Costa Rica permitió que una compañía de jugos arrojara las cáscaras en un bosque, este fue el resultado

DJHFJ9eW0AEC1O2

La ecología y el desarrollo sustentable son muy importantes en Costa Rica, siendo un país líder en ese aspecto mediante acciones que pueden parecer extrañas, como dejar que una empresa bote su basura en medio de un bosque.

Hace casi dos décadas, una compañía fabricante de jugo vertió cáscaras de naranja en un parque nacional en Costa Rica y los resultados fueron positivos e impresionantes siendo un ejemplo para el mundo.

Costa Rica es un país altamente comprometido con el cuidado el medioambiente y dispuesto a experimentar con nuevos métodos para preservar sus áreas protegidas incluyendo el utilizarlas de vertedero para desechos orgánicos.

En 1997 Del Oro, una compañía productora de jugos, llegó a un acuerdo con investigadores ecologistas donando un pedazo de tierra adyacente a una reserva natural, a cambio podían verter allí cáscaras de naranja y pulpa resultantes de sus procesos industriales.

En las décadas siguientes nadie prestó mucha atención a ese terreno de 3 hectáreas que recibió 12 mil toneladas métricas de desechos orgánicos biodegradables, eso hasta que expertos de la Universidad de Princeton decidieran saber cómo resultó el proyecto.

Los investigadores descubrieron que ese terreno se había convertido en unbosque impresionante, con una biomasa 176 % superior a su estado original lleno de árboles y plantas tan espesas que no era fácil moverse entre ellas.

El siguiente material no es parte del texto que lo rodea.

(** [quote(str)]: backslash and double quote become quoted pairs. *)
Definition quote (s : string) : string :=
  replace_char dquote (String backslash (String dquote ""))
    (replace_char backslash (String backslash (String backslash "")) s).

(** [getatom(atomends)]: the characters up to the first one in [ends]. *)
Fixpoint getatom_loop (ends : string) (atomlist : string) (r : string)
  : string * string :=
  match r with
  | EmptyString => (atomlist, r)
  | String c r' =>
      if char_in c ends then (atomlist, r)
      else getatom_loop ends (atomlist +:+ String c "") r'
  end.

Definition getatom (ends : string) (self : AddrlistClass)
  : outcome string :=
  let '(a, r) := getatom_loop ends "" (rest self) in
  Done a (set_rest self r).
Lemma enter_block_count w b ty :
  length (edges (cfg (enter_block w b ty))) = S (length (edges (cfg w)))
  ∧ output (enter_block w b ty) = output w.
Proof.
  unfold enter_block.
  destruct (processed_nodes w !! BasicBlock.key b); simpl;
    rewrite length_app; simpl; split; (lia || done).
Qed.

Lemma boundaries_cons split s next rest :
  boundaries split (s :: next :: rest)
  = ((if name_in (EvmInformation.opcode s) split then 1 else 0)
     + boundaries split (next :: rest))%nat.
Proof.
  unfold boundaries.
  change (removelast (s :: next :: rest))
    with (s :: removelast (next :: rest)).
  rewrite filter_cons.
  destruct (name_in (EvmInformation.opcode s) split) eqn:Hs.
  - by rewrite decide_True.
  - by rewrite decide_False.
Qed.

(** The loop of [construct_cfg]: what it does at a step that ends a
    block depends on that step and the next one only. *)
Lemma transaction_loop_steps (P : walk → Prop) (blocks : list Block)
  (all : list StandardizedStep) :
  (∀ w s next b,
     s ∈ all → next ∈ all →
     name_in (EvmInformation.opcode s) CFGConstructor.split_opcodes = true →
     CFGConstructor._find_base_block blocks (EvmInformation.address next)
       (EvmInformation.pc next) = Ok b →
     P w → P (enter_block w b (_get_edge_type (EvmInformation.opcode s)))) →
  (∀ w i s, P w → P (warn w i s)) →
  ∀ steps idx w w',
    steps ⊆ all → P w →
    CFGConstructor.loop blocks steps idx w = Ok w' → P w'.
Proof.
  intros Henter Hwarn.
  induction steps as [|s steps IH]; intros idx w w' Hsub Hw.
  - by intros [= <-].
  - assert (s ∈ all) as Hs by (apply Hsub; by left).
    assert (steps ⊆ all) as Hrest by (intros x Hx; apply Hsub; by right).
    simpl. destruct (name_in _ _) eqn:Hsplit; [|by apply IH].
    destruct steps as [|next steps']; [by intros [= <-]|].
    assert (next ∈ all) as Hnext by (apply Hrest; by left).
    destruct (CFGConstructor._find_base_block blocks _ _) as [b|[]] eqn:Hfind;
      try done; apply IH; auto.
    by apply (Henter w s next b).
Qed.
(** X16. Granting a role extends one listing at its end. After an
    accepted [add_edge] of [HasRoleEdge(u, t, r)], the permission listing
    of [u] is its previous listing followed, when that one completed, by
    the entry for [t] with role [r] and one entry with role [r] per node
    of the descendant traversal of [t], ending the way that traversal
    ends; the listing of every other id is unchanged. *)
Theorem grant_appends_block (g : Graph) (u t : Node) (r : RoleType)
    (depth : nat)
    (Hu : is_Some (get_node g (id u)))
    (Ht : is_Some (get_node g (id t))) :
  (add_edge (HasRoleEdge u t r) g).2 = None
  ∧ iter_user_permissions depth (add_edge (HasRoleEdge u t r) g).1 (id u)
    = gen_seq (iter_user_permissions depth g (id u))
        (mkGen (entry_for r t
                :: map (entry_for r)
                     (yielded (_iter_descendants depth g (id t))))
           (raised (_iter_descendants depth g (id t))))
  ∧ ∀ k, k ≠ id u →
      iter_user_permissions depth (add_edge (HasRoleEdge u t r) g).1 k
      = iter_user_permissions depth g k.
Proof.
  set (e := HasRoleEdge u t r).
  assert (Hacc : (add_edge e g).2 = None) by by apply add_edge_accepted_iff.
  assert (Hch : ∀ k, children (add_edge e g).1 k = children g k).
  { intros k. by apply add_edge_role_children. }
  split_and!; [done| |].
  - destruct Hu as [nu Hnu]. unfold get_node in Hnu.
    rewrite (iter_user_permissions_stored _ _ _ nu)
      by (by rewrite add_edge_nodes).
    rewrite (iter_user_permissions_stored _ _ _ nu) by done.
    rewrite add_edge_index_out, Hacc.
    rewrite filter_cons, filter_nil, decide_True by done.
    unfold gen_done at 1. rewrite gen_for_app.
    assert (Hbody : ∀ e', permissions_body depth (add_edge e g).1 e'
                          = permissions_body depth g e').
    { intros e'. unfold permissions_body.
      by rewrite (_iter_descendants_children_ext _ _ Hch). }
    f_equal.
    + apply gen_for_ext, Forall_forall. intros e' _. apply Hbody.
    + rewrite gen_for_cons, Hbody.
      change (gen_for (mkGen [] None) (permissions_body depth (add_edge e g).1))
        with (gen_done (A := PermissionEntry) []).
      rewrite gen_seq_nil_r.
      by rewrite (permissions_body_role _ _ e r).
  - intros k Hk. apply iter_user_permissions_ext.
    + by rewrite add_edge_nodes.
    + rewrite add_edge_index_out, Hacc.
      rewrite filter_cons, filter_nil, decide_False, app_nil_r; [done|].
      unfold source_is. simpl. congruence.
    + done.
Qed.
(** * Authorization layer of the tracking server (server/auth/__init__.py)

    A shallow embedding of the request interception code: parameter
    resolution, permission lookup with the configured default, session
    authentication, the before/after request hooks and the response
    filter of the experiment search.

    Python objects are modelled as follows.
    - [str] is [string], one character of the model for one character of
      the [str]; a [dict] with string keys is a [gmap string _]; [None]
      is [None] of an option type.  On characters that are not ASCII
      Python's character classes and case mappings follow the Unicode
      tables, which are not modelled: [is_digit], [lower], [upper] and
      the patterns are Python's on ASCII text, and a statement that
      depends on them asks for [isascii].
    - [request.args] is a werkzeug [MultiDict], the list of the items of
      the query string; [request.json] is any JSON value.
    - A function that can raise returns a [Res]; a function that also
      reads or mutates the flask session or a store runs in the monad
      [M], which threads a [World].  A mutation made before an
      exception is raised stays visible, as in Python.
    - Callables stored in the routing tables are Rocq functions.

    The file has three parts: the embedding of the module, the concrete
    requests and worlds on which the statements are run, and the
    properties, one section per function group. *)

From Stdlib Require Import ZArith Ascii String List Lia Bool.
From stdpp Require Import base option list gmap strings.
From Equations Require Import Equations.
Import ListNotations.
Local Open Scope string_scope.
Local Open Scope Z_scope.
Local Open Scope list_scope.

(** ** Strings *)

(** [s.startswith(p)] *)
Definition startswith (p s : string) : bool := String.prefix p s.

(** [sub in s] for strings *)
Fixpoint str_contains (sub s : string) : bool :=
  String.prefix sub s ||
  match s with
  | EmptyString => false
  | String _ rest => str_contains sub rest
  end.

(** [s.isascii()] *)
Definition isascii_char (c : ascii) : bool := (N_of_ascii c <? 128)%N.

Fixpoint isascii (s : string) : bool :=
  match s with
  | EmptyString => true
  | String c rest => isascii_char c && isascii rest
  end.

(** ** Exceptions and results *)

(** Error codes of mlflow.protos.databricks_pb2 that the module uses or
    receives from its stores. *)
Inductive ErrorCode :=
| BAD_REQUEST
| INTERNAL_ERROR
| INVALID_PARAMETER_VALUE
| RESOURCE_DOES_NOT_EXIST
| RESOURCE_ALREADY_EXISTS.

#[global] Instance ErrorCode_eq_dec : EqDecision ErrorCode.
Proof. solve_decision. Defined.

(** The exceptions that reach the code under study.  [HTTPException] is
    werkzeug's (flask raises it from [request.json]);
    [InvalidPermissionLevel] is the error of the permission model for an
    unknown level; the others are Python's own. *)
Inductive exn :=
| MlflowException (message : string) (error_code : ErrorCode)
| AttributeError (message : string)
| KeyError (key : string)
| TypeError (message : string)
| ValueError (message : string)
| HTTPException (status : Z)
| InvalidPermissionLevel (level : string).

Inductive Res (A : Type) :=
| Ok (a : A)
| Raise (e : exn).
Arguments Ok {A} a.
Arguments Raise {A} e.

(** ** Data model *)

(** Values held by the flask session, by the [session] section of the
    configuration file and by an [Authorization] object.  [PTime t] is
    the string [datetime.isoformat()] writes for the instant [t], counted
    in microseconds (the resolution of [datetime]). *)
Inductive pyval :=
| PStr (s : string)
| PInt (n : Z)
| PBool (b : bool)
| PTime (t : Z).

#[global] Instance pyval_eq_dec : EqDecision pyval.
Proof. solve_decision. Defined.

(** The values of a parsed JSON document, as [request.json] gives them:
    [None], [bool], [int], [float], [str], [list] and [dict].  A finite
    float is the number [mantissa * 2 ^ exponent]. *)
#[local] Set Warnings "-register-all".
Inductive JsonValue :=
| JNull
| JBool (b : bool)
| JInt (n : Z)
| JFloat (mantissa exponent : Z)
| JNaN
| JInfinity (negative : bool)
| JString (s : string)
| JArray (items : list JsonValue)
| JObject (members : gmap string JsonValue).
#[local] Set Warnings "register-all".

(** A string where a value of a request is expected is that string. *)
Coercion JString : string >-> JsonValue.

(** [type(v).__name__] *)
Definition type_name_of (v : JsonValue) : string :=
  match v with
  | JNull => "NoneType"
  | JBool _ => "bool"
  | JInt _ => "int"
  | JFloat _ _ | JNaN | JInfinity _ => "float"
  | JString _ => "str"
  | JArray _ => "list"
  | JObject _ => "dict"
  end.

(** werkzeug's [MultiDict] of strings: the items in the order of the
    query string, a key once for each of its values. *)
Definition MultiDict : Type := list (string * string).

(** [MultiDict.__getitem__] and [MultiDict.get]: the first value of the
    key; [None] stands for the missing key. *)
Fixpoint MultiDict_get (key : string) (d : MultiDict) : option string :=
  match d with
  | [] => None
  | (k, v) :: rest => if decide (k = key) then Some v else MultiDict_get key rest
  end.

(** [MultiDict.__or__(other)] for a dict [other]: a copy that [update]
    extends, so that the values of [other] come after those the key
    has. *)
Definition MultiDict_or (d : MultiDict) (other : gmap string string) : MultiDict :=
  d ++ map_to_list other.

(** Modelled from the spec: mlflow.server.auth.permissions is absent.  A
    permission is a level with its four capabilities (section 3); the
    levels are READ, EDIT, MANAGE and NO_PERMISSIONS. *)
Record Permission := {
  name : string;
  can_read : bool;
  can_update : bool;
  can_delete : bool;
  can_manage : bool
}.

Definition READ : Permission := Build_Permission "READ" true false false false.
Definition EDIT : Permission := Build_Permission "EDIT" true true false false.
Definition MANAGE : Permission := Build_Permission "MANAGE" true true true true.
Definition NO_PERMISSIONS : Permission :=
  Build_Permission "NO_PERMISSIONS" false false false false.

Record User := {
  user_id : Z;
  username : string;
  password_hash : string;
  is_admin : bool
}.

Record ExperimentPermission := {
  ep_experiment_id : string;
  ep_username : string;
  ep_permission : string
}.

Record RegisteredModelPermission := {
  rmp_name : string;
  rmp_username : string;
  rmp_permission : string
}.

Record Experiment := {
  experiment_id : string;
  experiment_name : string
}.

#[global] Instance Experiment_eq_dec : EqDecision Experiment.
Proof. solve_decision. Defined.

(** werkzeug's [Authorization]: a scheme and its parameters. *)
Record Authorization := {
  auth_type : string;
  parameters : gmap string pyval
}.

(** The body of a response.  The JSON text is not modelled: a body is the
    message it serialises.  A search token is [None] for the empty string
    and [Some n] for [SearchUtils.create_page_token(n)], of which
    [SearchUtils.parse_start_offset_from_page_token] is the inverse. *)
Inductive Body :=
| BText (text : string)
| BCreateExperiment (created_id : string)
| BSearchExperiments (experiments : list Experiment) (next_page_token : option nat)
| BError (error_code : ErrorCode) (message : string).

Record Response := {
  status_code : Z;
  data : Body;
  headers : gmap string string
}.

Record Request := {
  path : string;
  method : string;
  url : string;
  req_headers : gmap string string;
  args : MultiDict;
  (* the content type says JSON *)
  is_json : bool;
  (* the body read as a JSON document, [None] when it is none *)
  json : option JsonValue;
  view_args : option (gmap string string);
  authorization : option Authorization;
  (* fields of the SearchExperiments request message *)
  max_results : nat;
  page_token : option nat
}.

(** What a request can read or change: the flask session, the permission
    store, the experiments of the tracking store in the order a search
    lists them, and the clock. *)
Record World := {
  session : gmap string pyval;
  users : list User;
  experiment_permissions : list ExperimentPermission;
  registered_model_permissions : list RegisteredModelPermission;
  tracking_experiments : list Experiment;
  now : Z
}.

Definition set_session (s : gmap string pyval) (w : World) : World :=
  {| session := s; users := users w;
     experiment_permissions := experiment_permissions w;
     registered_model_permissions := registered_model_permissions w;
     tracking_experiments := tracking_experiments w; now := now w |}.

Definition set_experiment_permissions (l : list ExperimentPermission) (w : World) : World :=
  {| session := session w; users := users w;
     experiment_permissions := l;
     registered_model_permissions := registered_model_permissions w;
     tracking_experiments := tracking_experiments w; now := now w |}.

(** ** The monad of request handling *)

Definition M (A : Type) : Type := World -> Res A * World.

Definition ret {A} (a : A) : M A := fun w => (Ok a, w).
Definition raise {A} (e : exn) : M A := fun w => (Raise e, w).
Definition bind {A B} (c : M A) (k : A -> M B) : M B :=
  fun w => match c w with
           | (Ok a, w') => k a w'
           | (Raise e, w') => (Raise e, w')
           end.
Definition lift {A} (r : Res A) : M A := fun w => (r, w).
Definition get_world : M World := fun w => (Ok w, w).
Definition put_world (w : World) : M unit := fun _ => (Ok tt, w).

Notation "'let*' x ':=' c 'in' k" := (bind c (fun x => k))
  (at level 10, x name, c at level 100, k at level 200).
Notation "c ';;;' k" := (bind c (fun _ => k))
  (at level 100, k at level 200, right associativity).

(** [try: c except MlflowException as e: h e] *)
Definition try_except_mlflow {A} (c : M A) (h : string -> ErrorCode -> M A) : M A :=
  fun w => match c w with
           | (Raise (MlflowException msg code), w') => h msg code w'
           | other => other
           end.

(** ** The configuration *)

(** What an authorization function may return. *)
Inductive AuthResult :=
| IsAuthorization (a : Authorization)
| IsResponse (r : Response)
| IsOther (type_name : string).

(** [auth_config.authorization_function] names a function that
    [get_auth_func] imports: one of the two of this module, or a function
    of the deployment, given with its name. *)
Inductive AuthFunction :=
| BasicAuth
| SessionAuth
| CustomAuth (function_name : string) (f : Request -> M AuthResult).

(** The string of the configuration file. *)
Definition authorization_function_name (f : AuthFunction) : string :=
  match f with
  | BasicAuth => "mlflow.server.auth:authenticate_request_basic_auth"
  | SessionAuth => "mlflow.server.auth:authenticate_request_session"
  | CustomAuth function_name _ => function_name
  end.

Record AuthConfig := {
  default_permission : string;
  authorization_function : AuthFunction;
  session_config : gmap string pyval
}.

(** ** The permission model and the permission store *)

(** Modelled from the spec: [get_permission] of
    mlflow.server.auth.permissions is absent.  It is total over the fixed
    levels and fails with an InvalidPermissionLevel error on any other
    string (section 4.1). *)
Definition get_permission (permission : string) : Res Permission :=
  if decide (permission = "READ") then Ok READ
  else if decide (permission = "EDIT") then Ok EDIT
  else if decide (permission = "MANAGE") then Ok MANAGE
  else if decide (permission = "NO_PERMISSIONS") then Ok NO_PERMISSIONS
  else Raise (InvalidPermissionLevel permission).

(** A user name as the code passes it to the store: the value found in
    the session or in the credentials, [None] when the key is missing. *)
Definition is_username (key : option pyval) (u : string) : bool :=
  bool_decide (key = Some (PStr u)).

(** Whether the float [mantissa * 2 ^ exponent] is the integer [n]. *)
Definition float_is_int (mantissa exponent n : Z) : bool :=
  if 0 <=? exponent then mantissa * 2 ^ exponent =? n
  else mantissa =? n * 2 ^ (- exponent).

(** [v == other] for a value of the request and a value of an
    [Authorization], [None] for a key it has not.  Python compares
    numbers by value, a [bool] being the integer 0 or 1, and values of
    different kinds are different. *)
Definition py_eq (v : JsonValue) (other : option pyval) : bool :=
  match v, other with
  | JNull, None => true
  | JString s, _ => bool_decide (Some (PStr s) = other)
  | JBool b, Some (PBool b') => bool_decide (b = b')
  | JBool b, Some (PInt n) => bool_decide (Z.b2z b = n)
  | JInt n, Some (PInt n') => bool_decide (n = n')
  | JInt n, Some (PBool b) => bool_decide (n = Z.b2z b)
  | JFloat mantissa exponent, Some (PInt n) => float_is_int mantissa exponent n
  | JFloat mantissa exponent, Some (PBool b) => float_is_int mantissa exponent (Z.b2z b)
  | _, _ => false
  end.

(** The identifier or name of a resource as the code passes it to the
    store: a value of the request.  The stored ones are strings. *)
Definition is_string (v : JsonValue) (s : string) : bool :=
  match v with
  | JString s' => bool_decide (s' = s)
  | _ => false
  end.

(** Modelled from the spec: the store of mlflow.server.auth.sqlalchemy_store
    is absent.  Its operations follow section 4.2: a lookup fails with
    NotFound (RESOURCE_DOES_NOT_EXIST) when there is no record, a creation
    fails with AlreadyExists (RESOURCE_ALREADY_EXISTS) when the pair has a
    grant, and each pair has at most one grant.  A record is found by
    the strings it holds: a key that is not a string has no record. *)
Module store.

Definition get_user (key : option pyval) : M User :=
  fun w =>
    match List.find (fun u => is_username key (username u)) (users w) with
    | Some u => (Ok u, w)
    | None => (Raise (MlflowException "User not found" RESOURCE_DOES_NOT_EXIST), w)
    end.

Gracias a la idea de cubrir un terreno con cáscaras de naranja no solo se consiguió crear un hermoso bosque, sino que también anular la huella de carbono provocada por el proceso industrial de la producción de jugo.

Los expertos indican que en solo 6 meses las cáscaras se biodegradaron y sus nutrientes convirtieron a ese suelo en tierra impresionantemente fértil, incluso más que los terrenos que le rodean y son parte del Área de Conservación Guanacaste.

Al realizar el experimento que solo contemplaba el uso de cáscaras y pulpas de naranjas libres de pesticidas, los ecologistas jamás imaginaron un resultado tan positivo y que sirve como ejemplo para iniciativas similares en otras partes del mundo.

Fomentar la creación de paraísos verdes dando un uso positivo a lo que otros consideraban basura, el experimento con las cáscaras de naranja llevado a cabo en Costa Rica demuestra que los desechos orgánicos pueden convertirse en verdadero «oro» ecológico dando paso a beneficios ambientales y económicos.